__Work item__
Nothing outside the range is wanted. Repeat exactly the lines below from the one with "(27 <= Z_of_byte (normalize_byte b))%Z." through the one with "32 bytes, [signAuthorization]".

*** Opening Extracted entries ***

Lemma digest_authorization_window_witness :
  exists a tr1,
    (WorkingReceiveExample.createReceiveAuthorization payer_address receiver_address
       (lit "3") 0 None example_world [] = (Return a, tr1) \/
     CorrectTransferSender.createTransferAuthorization payer_address receiver_address
       (lit "3") 0 None example_world [] = (Return a, tr1)) /\
    da_validBefore a = 5100%Z /\
    tr1 = [EvDateNow; EvRandomBytes; EvDomainSeparator].
Proof.
  eexists _, _. split; [left; exact example_receive_creation|].
  destruct (@digest_authorization_window payer_address receiver_address (lit "3")
              0 None example_world [] _ _ (or_introl example_receive_creation))
    as (Hdefault & _).
  exact (Hdefault (or_introl eq_refl)).
Defined.

Lemma normalize_byte_at_least_27 (b : byte) :
  (27 <= Z_of_byte (normalize_byte b))%Z.
Proof. apply Z.leb_le. destruct b; reflexivity. Qed.

(** X14. An authorization returned by [createReceiveAuthorization] (or by
    its transfer twin) can always be signed: its digest is the text of
    32 bytes, [signAuthorization] hands the personal-message hash of
    these bytes to the key and, for a key that answers with 32-byte [r]
    and [s], attaches the 65-byte text of [r], [s] and a recovery byte
    of at least 27, leaving every other field as created. *)
Theorem created_digest_authorization_is_signable
    (from to amount : str) (validAfter : Z) (validBefore : option Z)
    (w : World) (tr tr1 : Trace) (a : DigestAuthorization) (wallet : Wallet) :
  WorkingReceiveExample.createReceiveAuthorization from to amount validAfter
    validBefore w tr = (Return a, tr1) \/
  CorrectTransferSender.createTransferAuthorization from to amount validAfter
    validBefore w tr = (Return a, tr1) ->
  exists d : bytes,
    da_digest a = hexlify d /\ length d = 32 /\
    let sg := wallet_key wallet (hashMessage d) in
    let v := normalize_byte (byte_of_Z (sig_v sg)) in
    (length (sig_r sg) = 32 -> length (sig_s sg) = 32 ->
     (27 <= Z_of_byte v)%Z /\
     length (sig_r sg ++ sig_s sg ++ [v]) = 65 /\
     WorkingReceiveExample.signAuthorization a wallet =
       Return (mkDigestAuthorization from to (da_value a) validAfter
                 (da_validBefore a) (randomBytes32 w) (hexlify d)
                 (DOMAIN_SEPARATOR w) (da_structHash a)
                 (Some (hexlify (sig_r sg ++ sig_s sg ++ [v])))) /\
     CorrectTransferSender.signAuthorization a wallet =
       WorkingReceiveExample.signAuthorization a wallet).
Proof.
  intros H.
  assert (Hc : exists typehash,
             createDigestAuthorization typehash from to amount validAfter
               validBefore w tr = (Return a, tr1)).
  { destruct H as [H|H];
      [exists RECEIVE_WITH_AUTHORIZATION_TYPEHASH
      |exists TRANSFER_WITH_AUTHORIZATION_TYPEHASH]; exact H. }
  destruct Hc as (typehash & Hc).
  destruct (createDigestAuthorization_returns _ _ _ _ _ _ _ _ Hc)
    as (value & sh & d & -> & Hdl & Hshl & _ & _).
  exists d. cbn [da_digest da_value da_validBefore da_structHash].
  split; [reflexivity|]. split; [exact Hdl|].
  cbv zeta. intros Hr Hs. split; [|split; [|split]].
  - apply normalize_byte_at_least_27.
  - rewrite !length_app, Hr, Hs. reflexivity.
  - unfold WorkingReceiveExample.signAuthorization.
    erewrite signAuthorization_signs_hashMessage;
      [reflexivity|apply hexToBytes_hexlify|exact Hr|exact Hs].
  - reflexivity.
Qed.

Lemma created_digest_authorization_is_signable_witness :
  exists a tr1 d signed,
    (WorkingReceiveExample.createReceiveAuthorization payer_address receiver_address
       (lit "3") 0 None example_world [] = (Return a, tr1) \/
     CorrectTransferSender.createTransferAuthorization payer_address receiver_address
       (lit "3") 0 None example_world [] = (Return a, tr1)) /\
    da_digest a = hexlify d /\
    WorkingReceiveExample.signAuthorization a payer_wallet = Return signed /\
    da_signature signed = Some (hexlify (hashMessage d ++ repeat x22 32 ++ [x1b])).
Proof.
  destruct (@created_digest_authorization_is_signable payer_address
              receiver_address (lit "3") 0 None example_world [] _ _ payer_wallet
              (or_introl example_receive_creation))
    as (d & Hd & Hdl & Hsign).
  destruct (Hsign (keccak256_length _) eq_refl) as (_ & _ & Hs & _).
  eexists _, _, d, _. split; [left; exact example_receive_creation|].
  split; [exact Hd|]. split; [exact Hs|]. reflexivity.
Defined.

*** Closing Extracted entries ***

__Solution to the exercise__
  (27 <= Z_of_byte (normalize_byte b))%Z.
Proof. apply Z.leb_le. destruct b; reflexivity. Qed.

(** X14. An authorization returned by [createReceiveAuthorization] (or by
    its transfer twin) can always be signed: its digest is the text of
    32 bytes, [signAuthorization] hands the personal-message hash of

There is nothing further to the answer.